When should I use rawExpression?

rawExpression, and its related sinks (rawExpressionColor, rawExpresionStyle, etc), are all marked as “brittle! use at your own risk!”

What about these sinks are brittle, and when should they be used?

Because you can type anything you want, we can’t tell before-hand what impact it will have on the rest of the activity (e.g. it could define a variable that conflicts with another one). This means that we can’t always do all the magic we need to do to make the teacher dashboard work correctly, and we can’t always do all the magic we need to prevent confusing errors. They’re generally more OK to use for just drawing something to the graph, and more problematic if they’re being used to define variables that are used elsewhere.

If you’re using them, look at simpleFunction() as an alternative - that can frequently achieve the same thing without the problems of rawExpression.

Hi to everybody and thanks for your beatiful work,

Sorry for reviving this topic; I couldn’t find any alternative. If I’m wrong please forgive me.

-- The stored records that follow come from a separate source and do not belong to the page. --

(* ===== verification/Deployment.v ===== *)
(** * A deployment of the programs

    An executable instance of [Platform] on which the router, GMP and the
    token program run together and call each other: the router's
    [send_packet], GMP's [send_call_cpi] and GMP's callbacks are executed by
    the modelled handlers, and after each call the runtime compares the
    accounts of the calling programs ([callers_kept]), as a ledger does.  The
    laws that the theorems assume of a platform ([PlatformOk]) and of the
    programs' entry points ([RouterDeployed], [RouterEntry], [GmpDeployed]) are
    theorems here.  [play] runs a history of top-level instructions and checks
    it to be a history of each program, so that one evaluation establishes the
    reachability of the final state for all of them ([play_joint]). *)

From S2P Require Import Prelude Errors Types Runtime Toy Ics24 Cpi AccessManager AccessManagerSpec Keyed.
From S2P Require Import Histories Chunking Router ChunkingSpec RouterSpec RouterProps GmpTypes Gmp GmpSpec Ift IftSpec.
From Stdlib Require Import ZArith Lia.
From Stdlib.Strings Require Import Byte.
From stdpp Require Import prelude gmap list.

#[local] Open Scope Z_scope.

(** ** Decidable equality of accounts and log entries *)

#[export] Instance Payload_eq_dec : EqDecision Payload.
Proof. solve_decision. Defined.
#[export] Instance Packet_eq_dec : EqDecision Packet.
Proof. solve_decision. Defined.
#[export] Instance MsgSendPacket_eq_dec : EqDecision MsgSendPacket.
Proof. solve_decision. Defined.
#[export] Instance OnRecvPacketMsg_eq_dec : EqDecision OnRecvPacketMsg.
Proof. solve_decision. Defined.
#[export] Instance OnAcknowledgementPacketMsg_eq_dec : EqDecision OnAcknowledgementPacketMsg.
Proof. solve_decision. Defined.
#[export] Instance OnTimeoutPacketMsg_eq_dec : EqDecision OnTimeoutPacketMsg.
Proof. solve_decision. Defined.
#[export] Instance MembershipMsg_eq_dec : EqDecision MembershipMsg.
Proof. solve_decision. Defined.
#[export] Instance NonMembershipMsg_eq_dec : EqDecision NonMembershipMsg.
Proof. solve_decision. Defined.
#[export] Instance SendCallMsg_eq_dec : EqDecision SendCallMsg.
Proof. solve_decision. Defined.
#[export] Instance CpiIx_eq_dec : EqDecision CpiIx.
Proof. solve_decision. Defined.
#[export] Instance RoleData_eq_dec : EqDecision RoleData.
Proof. solve_decision. Defined.
#[export] Instance PendingAuthorityTransfer_eq_dec : EqDecision PendingAuthorityTransfer.
Proof. solve_decision. Defined.
#[export] Instance AccessManager_eq_dec : EqDecision AccessManager.
Proof. solve_decision. Defined.
#[export] Instance AccessManagerState_eq_dec : EqDecision AccessManagerState.
Proof. solve_decision. Defined.
#[export] Instance AccountVersion_eq_dec : EqDecision AccountVersion.
Proof. solve_decision. Defined.
#[export] Instance CounterpartyInfo_eq_dec : EqDecision CounterpartyInfo.
Proof. solve_decision. Defined.
#[export] Instance RouterState_eq_dec : EqDecision RouterState.
Proof. solve_decision. Defined.
#[export] Instance IBCApp_eq_dec : EqDecision IBCApp.
Proof. solve_decision. Defined.
#[export] Instance Client_eq_dec : EqDecision Client.
Proof. solve_decision. Defined.
#[export] Instance PayloadChunk_eq_dec : EqDecision PayloadChunk.
Proof. solve_decision. Defined.
#[export] Instance ProofChunk_eq_dec : EqDecision ProofChunk.
Proof. solve_decision. Defined.
#[export] Instance AttClientState_eq_dec : EqDecision AttClientState.
Proof. solve_decision. Defined.
#[export] Instance AttAppState_eq_dec : EqDecision AttAppState.
Proof. solve_decision. Defined.
#[export] Instance ConsensusStateStore_eq_dec : EqDecision ConsensusStateStore.
Proof. solve_decision. Defined.
#[export] Instance IbcHeight_eq_dec : EqDecision IbcHeight.
Proof. solve_decision. Defined.
#[export] Instance TmClientState_eq_dec : EqDecision TmClientState.
Proof. solve_decision. Defined.
#[export] Instance TmAppState_eq_dec : EqDecision TmAppState.
Proof. solve_decision. Defined.
#[export] Instance TmConsensusStateStore_eq_dec : EqDecision TmConsensusStateStore.
Proof. solve_decision. Defined.
#[export] Instance HeaderChunk_eq_dec : EqDecision HeaderChunk.
Proof. solve_decision. Defined.
#[export] Instance MisbehaviourChunk_eq_dec : EqDecision MisbehaviourChunk.
Proof. solve_decision. Defined.
#[export] Instance SignatureVerification_eq_dec : EqDecision SignatureVerification.
Proof. solve_decision. Defined.
#[export] Instance GMPAppState_eq_dec : EqDecision GMPAppState.
Proof. solve_decision. Defined.
#[export] Instance CallResultStatus_eq_dec : EqDecision CallResultStatus.
Proof. solve_decision. Defined.
#[export] Instance GMPCallResultAccount_eq_dec : EqDecision GMPCallResultAccount.
Proof. solve_decision. Defined.
#[export] Instance ChainOptions_eq_dec : EqDecision ChainOptions.
Proof. solve_decision. Defined.
#[export] Instance CreateTokenParams_eq_dec : EqDecision CreateTokenParams.
Proof. solve_decision. Defined.
#[export] Instance IFTAppState_eq_dec : EqDecision IFTAppState.
Proof. solve_decision. Defined.
#[export] Instance IFTAppMintState_eq_dec : EqDecision IFTAppMintState.
Proof. solve_decision. Defined.
#[export] Instance IFTBridge_eq_dec : EqDecision IFTBridge.
Proof. solve_decision. Defined.
#[export] Instance PendingTransfer_eq_dec : EqDecision PendingTransfer.
Proof. solve_decision. Defined.
#[export] Instance RefundReason_eq_dec : EqDecision RefundReason.
Proof. solve_decision. Defined.
#[export] Instance MintAccount_eq_dec : EqDecision MintAccount.
Proof. solve_decision. Defined.
#[export] Instance TokenAccount_eq_dec : EqDecision TokenAccount.
Proof. solve_decision. Defined.
#[export] Instance AccountData_eq_dec : EqDecision AccountData.
Proof. solve_decision. Defined.
#[export] Instance Event_eq_dec : EqDecision Event.
Proof. solve_decision. Defined.
#[export] Instance LogEntry_eq_dec : EqDecision LogEntry.
Proof. solve_decision. Defined.
#[export] Instance Account_eq_dec : EqDecision Account.
Proof. solve_decision. Defined.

My problem is: how to allow students to insert relationships which are NOT functions?

In this activity (sorry for its being in Italian, I hope it is understandable anyway) I wanted students to insert the expression for the simmetry axis of a parabola:

https://teacher.desmos.com/activitybuilder/custom/5c0a9e9e7150ce107dbd8313

In slide 5 I used RawExpression. Obviously I can get it also in another way (slide 8), but I want the students to write explicitly ALL the expression, because vertical lines are usually neglected compared with “normal” ones, as they are a “special situation” which they forget too often.

And in general: I would like to prepare activities on other conics, which are not functions. So my only possibility is currently to let them insert the expression directly into the graph on a dedicated slide, but in this way I’m prevented from using CL, interactive feedback and so on…

I understand that RawExpression is “dangerous”, but are you planning to replace it with some “parseLatex()” expression which may include some safety constraint without preventing us from getting “reasonable” results?

…or do you have any other hint?

thank you SO much!
Ilic

There are some better features for this that aren’t well documented yet. This activity has an example of a function called “parseEquation” that might help you.

In addition to parseEquation, you can still use simpleFunction for the axis of symmetry, just change the argument to y. If you want them to be able to write both y= and x= just make the argument both x and y. This will also allow students to write horizontal parabolas.

simpleFunction(table.cellContent(1,1),"x","y")

As for ellipses and hyperbolas, I had to resort to rawExpression, but I used parseEquation for the correctness checker.

Here is some work with parabolas I have done.

Conic Sections:

There are some bugs in the problem generator I still have to go back and comb through, but either way you might be able to take this apart for your own purposes.

I’m guessing that parseEquation will not handle compound inequalities like 2<y<3 very well, since there’s no clear left-hand side and right-hand side. Is that correct? Does it even work with inequalities at all?

I know it’s an old post, but parseEquation does not work with inequalities. Not to be coarse, but inequalities are not equations!